Stored data:
'''
(** * Notion MCP server: response transformer and error classifier

    A shallow embedding of
      - [src/openapi-mcp-server/mcp/errors.ts]       (the typed errors),
      - [mapNotionErrorToMCPError] of [mcp/proxy.ts] (the classifier),
      - [mcp/transformer.ts]                         (the value normalizer),
    together with the fragment of the JavaScript runtime these three rely
    on: truthiness, [typeof], property reads, [in], [Object.entries],
    assignment to a property, string conversion and [parseInt].  Code that
    can raise an exception is written in an error monad.

    Payloads are JSON data as [JSON.parse] produces them.  An object is the
    list of its own enumerable properties in the order they were created;
    the enumeration order of the runtime follows from it (the names that
    are array indices first, in ascending order, then the others in order
    of creation), so two objects with the same list enumerate alike, and
    where in the list an array index stands is of no consequence.  An
    array has no holes.  Properties found through a prototype ([toString],
    [constructor], ...) are not part of a payload: [in] and property reads
    are modelled on own properties, which is exact for every name the code
    writes out, and for a caller-supplied name as long as it is none of
    [Spec.inherited_names].  String conversion is the one place where the
    prototype is looked at: it calls [toString], and an own member of that
    name hides the inherited function.  A string is the UTF-8 form of the
    JavaScript string; its length and its characters are those of the
    JavaScript string when it is ASCII. *)

From Stdlib Require Import String Ascii List ZArith Bool DecimalString.
Import ListNotations.
Local Open Scope list_scope.
Local Open Scope string_scope.

(* ===================================================================== *)
(** ** The JavaScript fragment *)
(* ===================================================================== *)

Module JS.

(** A JavaScript number.  The code never computes with a number taken from
    a payload: it tests it, prints it and hands it on.  [Int z] is the
    double with the integral value [z], or the one nearest to [z] when [z]
    is no double, as the JSON text [z] is read (-0 is identified with 0);
    [Dbl text] is any other double except NaN (one with a fraction, or an
    infinity), carried by the text [Number.prototype.toString] gives it. *)
Inductive number : Type :=
| Int (z : Z)
| Dbl (text : string)
| NaN.

Unset Elimination Schemes.
Inductive value : Type :=
| VUndefined
| VNull
| VBool (b : bool)
| VNum (n : number)
| VStr (s : string)
| VArr (items : list value)
| VObj (props : list (string * value)).
Set Elimination Schemes.

(** Exceptions: every throw the modelled code can reach is a [TypeError]
    raised by the runtime (a property read on [null] or [undefined], [in]
    applied to a primitive, [Object.entries] of [null] or [undefined], the
    string conversion of an object that has no callable [toString]). *)
Inductive exn : Type := TypeError.

Inductive outcome (A : Type) : Type :=
| Ok (a : A)
| Throw (e : exn).
Arguments Ok {A} a.
Arguments Throw {A} e.

Definition bind {A B : Type} (m : outcome A) (k : A -> outcome B) : outcome B :=
  match m with
  | Ok a => k a
  | Throw e => Throw e
  end.

Notation "x <- m ;; k" := (bind m (fun x => k))
  (at level 61, m at next level, right associativity).

(** [xs.map(f)] for an [f] that may throw: left to right, stopping at the
    first exception. *)
Definition mapM {A B : Type} (f : A -> outcome B) : list A -> outcome (list B) :=
  fix go (xs : list A) : outcome (list B) :=
    match xs with
    | [] => Ok []
    | x :: rest =>
        y <- f x ;;
        ys <- go rest ;;
        Ok (y :: ys)
    end.

(** A [for ... of] loop over [xs] that updates a local variable and may
    throw. *)
Definition foldM {A St : Type} (f : St -> A -> outcome St)
  : list A -> St -> outcome St :=
  fix go (xs : list A) (s : St) : outcome St :=
    match xs with
    | [] => Ok s
    | x :: rest =>
        s' <- f s x ;;
        go rest s'
    end.

(** The same loop over the elements of an array together with their
    index, starting at index [i]. *)
Definition foldM_indexed {A St : Type} (f : St -> nat -> A -> outcome St)
  : nat -> list A -> St -> outcome St :=
  fix go (i : nat) (xs : list A) (s : St) : outcome St :=
    match xs with
    | [] => Ok s
    | x :: rest =>
        s' <- f s i x ;;
        go (S i) rest s'
    end.

Definition number_truthy (n : number) : bool :=
  match n with
  | Int z => negb (z =? 0)%Z
  | Dbl _ => true
  | NaN => false
  end.

(** ToBoolean. *)
Definition truthy (v : value) : bool :=
  match v with
  | VUndefined | VNull => false
  | VBool b => b
  | VNum n => number_truthy n
  | VStr s => negb (s =? "")
  | VArr _ | VObj _ => true
  end.

(** [typeof v === 'object'] *)
Definition typeof_object (v : value) : bool :=
  match v with
  | VNull | VArr _ | VObj _ => true
  | _ => false
  end.

(** [Array.isArray(v)] *)
Definition isArray (v : value) : bool :=
  match v with
  | VArr _ => true
  | _ => false
  end.

Definition is_undefined (v : value) : bool :=
  match v with
  | VUndefined => true
  | _ => false
  end.

(** [x === s] for a string literal [s]. *)
Definition is_string (x : value) (s : string) : bool :=
  match x with
  | VStr t => t =? s
  | _ => false
  end.

Definition nullish (v : value) : bool :=
  match v with
  | VUndefined | VNull => true
  | _ => false
  end.

(** Decimal text of a natural number and of an integer. *)
Definition string_of_nat (n : nat) : string :=
  NilZero.string_of_uint (Nat.to_uint n).

Definition string_of_Z (z : Z) : string :=
  NilZero.string_of_int (Z.to_int z).

Definition two_53 : Z := 9007199254740992.

(** The double nearest to the integer [a >= 0], a tie going to the even
    significand; [None] when that is beyond the largest double.  Below
    2^53 every integer is a double; above, [a] is cut to 53 bits and
    rounded on what is cut off. *)
Definition nearest_double (a : Z) : option Z :=
  if (a <? two_53)%Z then Some a
  else
    let e := (Z.log2 a - 52)%Z in
    let q := Z.shiftr a e in
    let r := (a - Z.shiftl q e)%Z in
    let half := Z.shiftl 1 (e - 1) in
    let q' := if ((half <? r)%Z || ((r =? half)%Z && Z.odd q))%bool
              then (q + 1)%Z else q in
    let x := Z.shiftl q' e in
    if (x <? Z.shiftl 1 1024)%Z then Some x else None.

(** The Number value of the integer [z]. *)
Definition to_double (z : Z) : number :=
  match nearest_double (Z.abs z) with
  | Some x => Int (Z.sgn z * x)
  | None => Dbl (if (z <? 0)%Z then "-Infinity" else "Infinity")
  end.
'''
Up to and including the line that contains "the enumeration order", output the records above exactly, beginning with their first line.

(** * Notion MCP server: response transformer and error classifier

    A shallow embedding of
      - [src/openapi-mcp-server/mcp/errors.ts]       (the typed errors),
      - [mapNotionErrorToMCPError] of [mcp/proxy.ts] (the classifier),
      - [mcp/transformer.ts]                         (the value normalizer),
    together with the fragment of the JavaScript runtime these three rely
    on: truthiness, [typeof], property reads, [in], [Object.entries],
    assignment to a property, string conversion and [parseInt].  Code that
    can raise an exception is written in an error monad.

    Payloads are JSON data as [JSON.parse] produces them.  An object is the
    list of its own enumerable properties in the order they were created;
    the enumeration order of the runtime follows from it (the names that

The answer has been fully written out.